The most prominent action of K+ channel openers is smooth muscle relaxation—vascular as well as visceral: their potential clinical applications (see box) are primarily based on this property. Diazoxide and some other K+ channel openers reduce insulin secretion, while sulfonylureas (glibenclamide) cause hypoglycaemia by blocking K+ channels in pancreatic β cells and promoting insulin release.

 

Potential Clinical Applications Of K+ Channel Openers

 

·              Angina pectoris

·              Hypertension

·              Congestive heart failure

·              Myocardial salvage in MI

·              Antihypoglycaemic (Insulinoma)

·              Alopecia

·              Bronchial asthma

·              Urinary urge incontinence

·              Peripheral vascular disease (Raynaud’s, cerebrovascular)

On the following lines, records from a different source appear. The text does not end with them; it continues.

(** Lines 32-39 *)
Fixpoint restore_entries_raising (entries : list dirent) (ps : PS) : result exn PS :=
  match entries with
  | [] => Ok ps
  | e :: rest =>
      match d_kind e with
      | NotAFile => restore_entries_raising rest ps
      | File Unidentified => restore_entries_raising rest ps
      | File (OpenRaises ex) => Err ex
      | File (Image codes) =>
          match ingest_codes_raising codes ps with
          | Ok ps' => restore_entries_raising rest ps'
          | Err ex => Err ex
          end
      end
  end.

(** Lines 31-40 *)
Definition __restoreFromFolder_raising (folder : string) (ps : option PS) (d : disk)
  : result exn PS :=
  let ps := default PaperStorage_new ps in
  match dirs d !! folder with
  | Some entries => restore_entries_raising entries ps
  | None => Err FileNotFoundError
  end.

End RaisingRestore.

(** ** Further worked sessions *)
Module Scenario3.
Import Codec Wire Session Binding Scenario.

(** Both blocks of the backup of [Scenario]: a complete session. *)
Definition both_blocks : ReconstructionSession := ingest_all [record1; record0] newSession.

(** The session that the round trip of [hello world] gives. *)
Definition hello : bytes := bytes_of_string "hello world".

Definition hello_session : ReconstructionSession :=
  match fromData hello None 50, split hello 50 with
  | Ok m, Ok chunks => ingest_all (map (fun c => serialize c m) chunks) newSession
  | _, _ => newSession
  end.

(** A listing with a file that cannot be read between two good pages. *)
Definition unreadable_scan : list dirent :=
  [ page "page3.png" record1;
    {| d_name := "locked.png"; d_kind := File (OpenRaises (OtherError "PermissionError")) |};
    page "page2.png" record0 ].

(** A [restoreFromQRString] that raises [ValueError] on every text that is
    not a chunk record. *)
Definition raises_on_malformed (text : string) (s : ReconstructionSession) : option exn :=
  match deserialize text with
  | Ok _ => None
  | Err _ => Some (OtherError "ValueError")
  end.

Definition scribbled_scan : list dirent :=
  [ page "page3.png" record1; page "label.png" "scribble"; page "page2.png" record0 ].

End Scenario3.

(** * Properties *)

(** ** Bytes, hexadecimal text and decimal numerals *)

Lemma byte_to_Z_range (b : byte) : 0 <= byte_to_Z b < 256.
Proof.
  unfold byte_to_Z. pose proof (Byte.to_N_bounded b). lia.
Qed.

Lemma byte_of_Z_eq (z : Z) (b : byte) : z mod 256 = byte_to_Z b -> byte_of_Z z = b.
Proof.
  intros Hz. unfold byte_of_Z. rewrite Hz. unfold byte_to_Z.
  rewrite N2Z.id, Byte.of_to_N. reflexivity.
Qed.

Lemma byte_of_to_Z (b : byte) : byte_of_Z (byte_to_Z b) = b.
Proof.
  apply byte_of_Z_eq. apply Z.mod_small, byte_to_Z_range.
Qed.

(** The implementation agrees with the published test vectors. *)
Example sha256_constants :
  length SHA256.K = 64%nat /\ hd 0 SHA256.K = 0x428a2f98 /\
  SHA256.sa SHA256.H0 = 0x6a09e667 /\ SHA256.sh SHA256.H0 = 0x5be0cd19.
Proof. vm_compute. auto. Qed.
Lemma generate_all_ages (populations : list (list CandidateSolution)) (gen : nat) :
  forall (generated : list CandidateSolution) (self : MAPElites),
    Forall (fun cs => age cs = CS_MAX_AGE) generated ->
    let after := generate_all populations gen generated self in
    n_new_solutions (fst after) = n_new_solutions self
    /\ (forall cs, _within_range (fst after) cs = _within_range self cs)
    /\ (forall result, snd after = Return result ->
                       Forall (fun cs => age cs = CS_MAX_AGE) result).
Proof.
  induction populations as [|pop rest IH]; intros generated self Hgenerated.
  - cbn. repeat split. intros result Hresult. now injection Hresult as <-.
  - cbn [generate_all]. unfold bind.
    destruct (generate_from_frame pop gen self) as [Hcount Hrange].
    pose proof (generate_from_ages pop gen self) as Hages.
    destruct (generate_from pop gen self) as [s1 [new_pool|e|]]; cbn [fst snd] in *.
    + destruct (IH (generated ++ new_pool) s1) as (Hcount' & Hrange' & Hages').
      { apply Forall_app. split; [exact Hgenerated | now apply (Hages s1)]. }
      split; [congruence|]. split; [|exact Hages'].
      intros cs. now rewrite Hrange', Hrange.
    + repeat split; try assumption. discriminate.
    + repeat split; try assumption. discriminate.
Qed.

(** X9: what [_step] hands back and counts.  Every solution it returns has
    dimensions within the valid ranges of the archive and age [CS_MAX_AGE],
    and [n_new_solutions] has grown by exactly the number of solutions
    returned; a step that ends in an exception leaves [n_new_solutions]
    as it was. *)
Theorem step_returns_fresh_in_range (self : MAPElites)
        (populations : list (list CandidateSolution)) (gen : nat) :
  let after := _step populations gen self in
  match snd after with
  | Return generated =>
      Forall (fun cs => _within_range self cs = true /\ age cs = CS_MAX_AGE) generated
      /\ n_new_solutions (fst after) = n_new_solutions self + length generated
  | _ => n_new_solutions (fst after) = n_new_solutions self
  end.
Proof.
  unfold _step, bind.
  destruct (generate_all_ages populations gen [] self (List.Forall_nil _))
    as (Hcount & Hrange & Hages).
  destruct (generate_all populations gen [] self) as [s1 [generated|e|]];
    cbn [fst snd] in *; try exact Hcount.
  specialize (Hages generated eq_refl).
  unfold finish_step, bind, get, modify, ret.
  set (kept := List.filter (_within_range s1) generated).
  assert (Hkept : Forall (fun cs => _within_range self cs = true /\ age cs = CS_MAX_AGE) kept).
  { apply List.Forall_forall. intros cs Hcs. apply List.filter_In in Hcs as [Hcs Hin].
    rewrite Hrange in Hin. split; [exact Hin|].
    rewrite List.Forall_forall in Hages. now apply Hages. }
  destruct (estimator s1) as [est|].
  - pose proof (preserves_update_estimator
                  (fun s => n_new_solutions s = n_new_solutions s1) est kept gen) as Hframe.
    destruct (update_estimator est kept gen s1) as [s2 [[]|e|]] eqn:Hupdate;
      cbn [fst snd n_new_solutions set_n_new_solutions];
      specialize (Hframe (fun s g' Hs _ => Hs) (fun s b Hs => Hs) (fun s e Hs => Hs)
                         s1 eq_refl);
      rewrite Hupdate in Hframe; cbn [fst] in Hframe.
    + split; [exact Hkept | congruence].
    + congruence.
    + congruence.
  - cbn [fst snd n_new_solutions set_n_new_solutions].
    split; [exact Hkept | congruence].
Qed.
(** * Aurora BioLab demo: the candidate generator and the icon synthesizer

    A shallow embedding of [generate_demo] and [molecule_svg] of [app.py],
    and of what the page does with them: [svg_card], the view of the frame
    that is shown, the colours of its rows and the report of [build_pdf].

    - Python [int] is [Z]; Python [float] is IEEE-754 binary64, modelled by its
      rational value with the rounding of every operation written out
      (module [Float]); exceptions are an explicit result type.
    - What the two functions take from libraries ([random], [hash], [math],
      [numpy]'s argsort behind [DataFrame.sort_values]) is an interface with
      the documented contract of each ([PyRandom], [StrHash], [Libm],
      [ArgSort]); [random] and the string hash are also given as CPython
      implements them, with a stable sort, the argsort numpy runs on a CPU
      with AVX-512 and a small [libm], to run the code. *)

From Stdlib Require Import ZArith QArith Qround Qabs Qpower Lia Lqa.
From Stdlib Require Import List Bool String Ascii Permutation.
From Stdlib Require Import Floats DecimalString DecimalZ DecimalN Finite.
Import ListNotations.

Set Implicit Arguments.

(** ** Exceptions *)

Inductive exn : Type :=
| KeyError (key : string)
| OverflowError
| ZeroDivisionError
| ValueError
| IndexError.

Inductive result (A : Type) : Type :=
| Ok (a : A)
| Raise (e : exn).

Arguments Ok {A} a.
Arguments Raise {A} e.

Definition bind {A B : Type} (r : result A) (k : A -> result B) : result B :=
  match r with
  | Ok a => k a
  | Raise e => Raise e
  end.

Notation "'let*' x ':=' r 'in' k" := (bind r (fun x => k))
  (at level 10, x pattern, r at level 100, k at level 200).

Definition is_ok {A : Type} (r : result A) : bool :=
  match r with Ok _ => true | Raise _ => false end.

(** ** Binary64 floating point *)

Module Float.

Open Scope Q_scope.

(** A Python float: a finite value (a rational; the operations below only
    build representable ones), an infinity, or a NaN.  The sign of zero is not
    kept: no operation of the two functions can tell [-0.0] from [0.0] (a sum
    is [-0.0] only when both terms are, and the left term never is). *)
Inductive float : Type :=
| Fin (q : Q)
| Inf (neg : bool)
| NaN.

Definition pow2 (n : Z) : Q := 2 ^ n.

(** [ilog2 x] is the exponent of the binade of [x > 0]:
    [2^(ilog2 x) <= x < 2^(ilog2 x + 1)]. *)
Definition ilog2 (x : Q) : Z :=
  let n := (Z.log2 (Qnum x) - Z.log2 (Zpos (Qden x)))%Z in
  if Qle_bool (pow2 n) x then n else (n - 1)%Z.

(** The exponent of the last place of the double nearest to [x]: 53 bits of
    precision, subnormals below [2^-1022]. *)
Definition quantum (x : Q) : Z := Z.max (ilog2 (Qabs x) - 52) (-1074).

(** Round to the nearest integer, ties to even. *)
Definition rne (t : Q) : Z :=
  let f := Qfloor t in
  match Qcompare (t - inject_Z f) (1 # 2) with
  | Lt => f
  | Gt => (f + 1)%Z
  | Eq => if Z.even f then f else (f + 1)%Z
  end.

(** Round to nearest, ties to even, in binary64 with an unbounded exponent. *)
Definition RN (x : Q) : Q :=
  inject_Z (rne (x / pow2 (quantum x))) * pow2 (quantum x).

(** The float an exact result [x] rounds to: overflow gives an infinity. *)
Definition round_to_float (x : Q) : float :=
  let y := RN x in
  if Qle_bool (pow2 1024) (Qabs y) then Inf (negb (Qle_bool 0 x))
  else Fin (Qred y).

(** A float literal of the source: the double nearest to the decimal. *)
Definition lit (d : Q) : float := round_to_float d.

Definition is_nan (x : float) : bool :=
  match x with NaN => true | _ => false end.

(** [bool(x)] is [x != 0.0]; a NaN is true. *)
Definition is_zero (x : float) : bool :=
  match x with Fin q => Qeq_bool q 0 | _ => false end.

Definition is_negative (q : Q) : bool := negb (Qle_bool 0 q).

Definition fneg (x : float) : float :=
  match x with
  | Fin q => Fin (Qred (- q))
  | Inf s => Inf (negb s)
  | NaN => NaN
  end.

Definition fadd (x y : float) : float :=
  match x, y with
  | NaN, _ | _, NaN => NaN
  | Inf s, Inf s' => if Bool.eqb s s' then Inf s else NaN
  | Inf s, Fin _ | Fin _, Inf s => Inf s
  | Fin a, Fin b => round_to_float (a + b)
  end.

Definition fsub (x y : float) : float := fadd x (fneg y).

Definition fmul (x y : float) : float :=
  match x, y with
  | NaN, _ | _, NaN => NaN
  | Inf s, Inf s' => Inf (xorb s s')
  | Inf s, Fin q | Fin q, Inf s =>
      if Qeq_bool q 0 then NaN else Inf (xorb s (is_negative q))
  | Fin a, Fin b => round_to_float (a * b)
  end.

(** Python's [x / y] on floats: a zero divisor raises, whatever [x] is. *)
Definition fdiv (x y : float) : result float :=
  if is_zero y then Raise ZeroDivisionError
  else Ok match x, y with
          | NaN, _ | _, NaN => NaN
          | Inf _, Inf _ => NaN
          | Inf s, Fin q => Inf (xorb s (is_negative q))
          | Fin _, Inf _ => Fin 0
          | Fin a, Fin b => round_to_float (a / b)
          end.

·              Erectile dysfunction

·              Premature labour

 

Nicorandil

 

This novel antianginal drug activates ATP sensitive K+ channels— hyperpolarizing vascular smooth muscle. The vasodilator action is partly antagonized by K+ channel blocker glibenclamide. Like nitrates it also acts as a NO donor—relaxes blood vessels by increasing cGMP. Thus, arterial dilatation is coupled with venodilatation. Coronary flow is increased; dilatation of both epicardial conducting vessels and deeper resistance vessels has been demonstrated. No significant cardiac effects on contractility and conduction have been noted.

 

Beneficial effects on angina frequency and exercise tolerance comparable to nitrates, β blockers and CCBs have been obtained in stable as well as vasospastic angina. Mitochondrial K+ATP channel opening by nicorandil is believed to exert myocardial protection by a process of ischaemic preconditioning which appears to reduce myocardial stunning, arrhythmias and infarct size when a coronary artery is suddenly blocked. Myocardial recovery from ischaemic damage after MI as measured by left ventricular wall motion is improved by nicorandil.

 

The cardioprotective property of nicorandil, has been supported by the large ‘Impact of nicorandil in angina’ (IONA, 2002) randomized trial which found nicorandil to reduce acute coronary events in high risk stable angina patients.

 

Side Effects are flushing, palpitation, weakness, headache, dizziness, nausea and vomiting. Large painful aphthous ulcers in the mouth, which heal on stopping nicorandil have been reported.

 

Dose: 5–20 mg BD; NIKORAN, 5, 10 mg tabs, 2 mg/vial, 48 mg/vial inj; KORANDIL 5, 10 mg tabs.